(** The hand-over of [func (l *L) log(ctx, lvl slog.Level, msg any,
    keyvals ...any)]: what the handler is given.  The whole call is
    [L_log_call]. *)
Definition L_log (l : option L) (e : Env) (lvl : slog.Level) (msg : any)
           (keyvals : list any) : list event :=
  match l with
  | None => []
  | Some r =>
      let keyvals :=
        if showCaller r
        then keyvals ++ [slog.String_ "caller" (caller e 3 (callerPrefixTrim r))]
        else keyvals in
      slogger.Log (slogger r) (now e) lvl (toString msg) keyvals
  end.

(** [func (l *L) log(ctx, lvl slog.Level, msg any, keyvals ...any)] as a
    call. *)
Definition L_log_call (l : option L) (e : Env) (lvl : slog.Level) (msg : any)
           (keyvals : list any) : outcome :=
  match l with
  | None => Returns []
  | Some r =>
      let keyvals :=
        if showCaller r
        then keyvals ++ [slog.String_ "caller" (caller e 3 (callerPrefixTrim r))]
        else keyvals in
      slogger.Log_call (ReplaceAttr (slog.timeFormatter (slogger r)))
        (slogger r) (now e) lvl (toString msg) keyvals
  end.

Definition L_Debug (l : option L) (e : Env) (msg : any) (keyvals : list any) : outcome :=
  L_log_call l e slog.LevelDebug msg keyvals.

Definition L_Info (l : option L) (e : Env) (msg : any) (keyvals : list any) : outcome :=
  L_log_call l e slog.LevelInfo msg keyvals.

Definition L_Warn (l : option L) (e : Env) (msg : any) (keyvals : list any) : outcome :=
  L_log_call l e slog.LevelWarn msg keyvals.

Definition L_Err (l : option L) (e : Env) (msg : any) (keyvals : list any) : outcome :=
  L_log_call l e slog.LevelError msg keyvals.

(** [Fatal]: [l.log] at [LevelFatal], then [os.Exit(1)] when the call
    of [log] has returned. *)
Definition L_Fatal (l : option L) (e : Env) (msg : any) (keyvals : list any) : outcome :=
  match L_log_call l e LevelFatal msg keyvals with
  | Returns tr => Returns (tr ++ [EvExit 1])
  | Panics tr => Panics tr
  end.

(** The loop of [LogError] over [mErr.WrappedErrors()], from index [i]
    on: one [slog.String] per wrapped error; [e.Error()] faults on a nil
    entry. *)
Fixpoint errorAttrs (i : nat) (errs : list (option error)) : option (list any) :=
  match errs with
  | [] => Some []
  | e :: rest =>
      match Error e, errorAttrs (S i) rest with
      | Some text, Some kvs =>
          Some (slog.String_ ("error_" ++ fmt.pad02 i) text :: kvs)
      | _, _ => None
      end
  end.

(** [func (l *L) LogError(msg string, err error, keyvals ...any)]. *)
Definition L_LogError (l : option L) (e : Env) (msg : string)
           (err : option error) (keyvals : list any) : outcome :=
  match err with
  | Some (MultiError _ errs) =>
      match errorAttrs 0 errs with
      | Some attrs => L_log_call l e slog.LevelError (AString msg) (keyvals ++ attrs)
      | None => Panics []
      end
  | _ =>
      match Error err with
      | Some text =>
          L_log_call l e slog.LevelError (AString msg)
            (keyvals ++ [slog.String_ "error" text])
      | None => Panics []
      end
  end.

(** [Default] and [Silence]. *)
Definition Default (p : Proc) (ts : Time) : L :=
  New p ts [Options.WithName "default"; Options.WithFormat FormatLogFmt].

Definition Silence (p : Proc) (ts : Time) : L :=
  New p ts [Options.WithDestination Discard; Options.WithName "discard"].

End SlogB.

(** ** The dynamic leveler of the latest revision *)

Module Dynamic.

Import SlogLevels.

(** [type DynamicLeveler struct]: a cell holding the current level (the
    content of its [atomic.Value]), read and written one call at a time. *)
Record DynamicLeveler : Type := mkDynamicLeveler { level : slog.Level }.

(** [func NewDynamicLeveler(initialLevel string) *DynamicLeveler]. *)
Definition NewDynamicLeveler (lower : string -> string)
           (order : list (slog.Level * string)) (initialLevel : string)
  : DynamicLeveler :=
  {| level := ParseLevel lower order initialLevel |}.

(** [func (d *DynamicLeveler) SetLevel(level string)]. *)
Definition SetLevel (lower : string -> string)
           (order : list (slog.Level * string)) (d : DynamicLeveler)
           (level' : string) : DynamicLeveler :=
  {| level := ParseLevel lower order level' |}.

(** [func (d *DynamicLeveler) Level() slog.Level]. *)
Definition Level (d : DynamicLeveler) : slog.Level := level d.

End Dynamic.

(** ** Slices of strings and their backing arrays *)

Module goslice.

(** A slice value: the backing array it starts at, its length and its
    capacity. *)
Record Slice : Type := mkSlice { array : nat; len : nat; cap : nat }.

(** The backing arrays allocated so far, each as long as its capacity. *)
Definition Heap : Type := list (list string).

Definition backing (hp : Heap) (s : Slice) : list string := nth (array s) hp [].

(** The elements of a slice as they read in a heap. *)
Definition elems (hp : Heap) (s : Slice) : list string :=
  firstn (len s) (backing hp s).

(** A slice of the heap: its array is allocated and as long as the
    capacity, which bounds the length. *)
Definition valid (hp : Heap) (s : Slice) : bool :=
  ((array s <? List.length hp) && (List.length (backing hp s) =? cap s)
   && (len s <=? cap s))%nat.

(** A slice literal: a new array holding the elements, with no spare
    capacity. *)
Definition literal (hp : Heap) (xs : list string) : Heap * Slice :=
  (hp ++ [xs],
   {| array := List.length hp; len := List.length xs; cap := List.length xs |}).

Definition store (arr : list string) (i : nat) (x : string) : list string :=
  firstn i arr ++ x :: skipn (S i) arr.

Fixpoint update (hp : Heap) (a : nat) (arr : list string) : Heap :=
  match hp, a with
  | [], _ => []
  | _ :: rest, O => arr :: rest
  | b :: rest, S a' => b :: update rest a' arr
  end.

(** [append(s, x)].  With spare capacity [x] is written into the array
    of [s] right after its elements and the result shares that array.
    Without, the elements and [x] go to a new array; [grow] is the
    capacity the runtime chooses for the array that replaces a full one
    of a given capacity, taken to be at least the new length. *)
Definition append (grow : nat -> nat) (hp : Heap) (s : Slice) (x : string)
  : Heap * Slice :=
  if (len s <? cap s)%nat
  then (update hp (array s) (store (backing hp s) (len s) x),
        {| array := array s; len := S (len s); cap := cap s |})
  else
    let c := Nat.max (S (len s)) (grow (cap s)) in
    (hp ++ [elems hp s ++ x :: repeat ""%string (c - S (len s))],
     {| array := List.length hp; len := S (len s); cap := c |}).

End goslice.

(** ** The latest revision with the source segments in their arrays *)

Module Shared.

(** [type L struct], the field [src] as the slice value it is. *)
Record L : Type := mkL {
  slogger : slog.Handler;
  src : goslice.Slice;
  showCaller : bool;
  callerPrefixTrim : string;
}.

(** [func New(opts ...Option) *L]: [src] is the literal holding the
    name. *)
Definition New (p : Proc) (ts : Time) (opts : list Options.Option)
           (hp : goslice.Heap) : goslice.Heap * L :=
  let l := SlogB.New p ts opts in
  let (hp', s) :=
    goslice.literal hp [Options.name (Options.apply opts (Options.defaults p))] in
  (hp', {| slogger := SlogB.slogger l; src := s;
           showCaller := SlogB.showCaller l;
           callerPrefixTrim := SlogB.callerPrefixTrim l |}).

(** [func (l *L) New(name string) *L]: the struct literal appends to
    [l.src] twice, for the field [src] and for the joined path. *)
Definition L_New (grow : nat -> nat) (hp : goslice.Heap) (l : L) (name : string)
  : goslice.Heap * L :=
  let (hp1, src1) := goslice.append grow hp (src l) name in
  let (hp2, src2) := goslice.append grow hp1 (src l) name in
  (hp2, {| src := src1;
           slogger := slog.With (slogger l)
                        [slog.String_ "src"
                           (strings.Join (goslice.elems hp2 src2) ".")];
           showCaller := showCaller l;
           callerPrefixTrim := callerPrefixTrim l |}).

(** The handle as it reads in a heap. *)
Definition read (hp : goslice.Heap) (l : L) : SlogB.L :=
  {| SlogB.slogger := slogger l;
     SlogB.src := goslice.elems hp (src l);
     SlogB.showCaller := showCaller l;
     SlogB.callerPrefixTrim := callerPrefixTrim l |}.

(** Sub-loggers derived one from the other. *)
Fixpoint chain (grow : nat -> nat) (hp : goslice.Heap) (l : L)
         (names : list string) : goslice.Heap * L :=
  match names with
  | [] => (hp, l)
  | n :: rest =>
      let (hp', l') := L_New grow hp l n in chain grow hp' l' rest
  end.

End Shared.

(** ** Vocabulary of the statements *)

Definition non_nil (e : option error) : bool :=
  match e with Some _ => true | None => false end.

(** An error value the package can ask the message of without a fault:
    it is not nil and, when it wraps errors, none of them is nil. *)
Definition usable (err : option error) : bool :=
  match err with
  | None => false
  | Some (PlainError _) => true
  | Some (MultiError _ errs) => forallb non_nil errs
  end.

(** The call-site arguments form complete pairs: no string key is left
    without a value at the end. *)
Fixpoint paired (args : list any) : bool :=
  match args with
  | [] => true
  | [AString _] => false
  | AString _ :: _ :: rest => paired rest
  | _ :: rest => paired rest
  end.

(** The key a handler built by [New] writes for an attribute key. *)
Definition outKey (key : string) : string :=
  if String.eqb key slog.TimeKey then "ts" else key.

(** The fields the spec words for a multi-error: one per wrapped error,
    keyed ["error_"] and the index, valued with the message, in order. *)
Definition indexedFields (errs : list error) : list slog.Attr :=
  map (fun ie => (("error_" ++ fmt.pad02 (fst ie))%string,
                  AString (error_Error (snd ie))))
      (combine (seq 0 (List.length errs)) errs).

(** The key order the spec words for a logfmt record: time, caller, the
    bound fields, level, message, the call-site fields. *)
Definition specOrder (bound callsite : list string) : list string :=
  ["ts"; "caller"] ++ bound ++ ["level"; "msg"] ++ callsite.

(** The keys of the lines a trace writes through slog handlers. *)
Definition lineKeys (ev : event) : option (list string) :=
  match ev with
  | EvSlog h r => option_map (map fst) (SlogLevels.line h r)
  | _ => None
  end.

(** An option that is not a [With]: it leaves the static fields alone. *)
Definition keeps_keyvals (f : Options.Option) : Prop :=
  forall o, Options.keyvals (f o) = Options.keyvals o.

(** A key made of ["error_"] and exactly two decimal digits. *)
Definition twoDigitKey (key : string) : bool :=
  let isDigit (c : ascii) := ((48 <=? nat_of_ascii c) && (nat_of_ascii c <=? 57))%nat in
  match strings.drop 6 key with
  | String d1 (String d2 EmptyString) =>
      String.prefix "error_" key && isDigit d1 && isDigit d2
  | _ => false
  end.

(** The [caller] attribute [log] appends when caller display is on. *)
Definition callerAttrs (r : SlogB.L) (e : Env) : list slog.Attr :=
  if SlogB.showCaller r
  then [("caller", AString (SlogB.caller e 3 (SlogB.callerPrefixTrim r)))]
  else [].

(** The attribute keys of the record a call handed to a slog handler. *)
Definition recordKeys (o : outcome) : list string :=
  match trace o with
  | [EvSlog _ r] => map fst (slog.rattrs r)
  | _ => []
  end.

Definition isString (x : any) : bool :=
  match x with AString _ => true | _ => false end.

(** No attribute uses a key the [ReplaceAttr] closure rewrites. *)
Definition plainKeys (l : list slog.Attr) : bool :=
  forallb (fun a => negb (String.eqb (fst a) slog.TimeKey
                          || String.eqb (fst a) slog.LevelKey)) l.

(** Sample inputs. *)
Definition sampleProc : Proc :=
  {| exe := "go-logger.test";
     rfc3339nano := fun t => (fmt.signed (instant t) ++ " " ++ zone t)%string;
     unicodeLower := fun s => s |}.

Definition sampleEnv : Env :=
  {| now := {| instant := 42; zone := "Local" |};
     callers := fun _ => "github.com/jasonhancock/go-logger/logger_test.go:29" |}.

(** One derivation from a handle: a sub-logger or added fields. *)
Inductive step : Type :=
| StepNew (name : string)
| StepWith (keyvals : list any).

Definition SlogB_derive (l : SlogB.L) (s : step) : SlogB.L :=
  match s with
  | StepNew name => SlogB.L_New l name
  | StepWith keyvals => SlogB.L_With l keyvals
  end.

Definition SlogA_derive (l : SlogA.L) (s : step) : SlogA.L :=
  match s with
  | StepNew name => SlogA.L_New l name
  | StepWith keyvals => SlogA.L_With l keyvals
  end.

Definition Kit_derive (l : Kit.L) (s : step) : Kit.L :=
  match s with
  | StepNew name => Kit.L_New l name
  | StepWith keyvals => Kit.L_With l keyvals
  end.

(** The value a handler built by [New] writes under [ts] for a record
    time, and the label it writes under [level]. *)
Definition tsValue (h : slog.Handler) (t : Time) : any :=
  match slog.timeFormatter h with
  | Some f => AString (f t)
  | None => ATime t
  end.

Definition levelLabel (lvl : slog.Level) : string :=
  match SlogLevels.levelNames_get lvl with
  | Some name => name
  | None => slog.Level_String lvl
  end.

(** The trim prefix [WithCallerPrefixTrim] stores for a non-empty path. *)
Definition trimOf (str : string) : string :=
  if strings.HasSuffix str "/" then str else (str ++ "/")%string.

+--

Across the data above, how many lines include the word "strings"? Give only the number.

4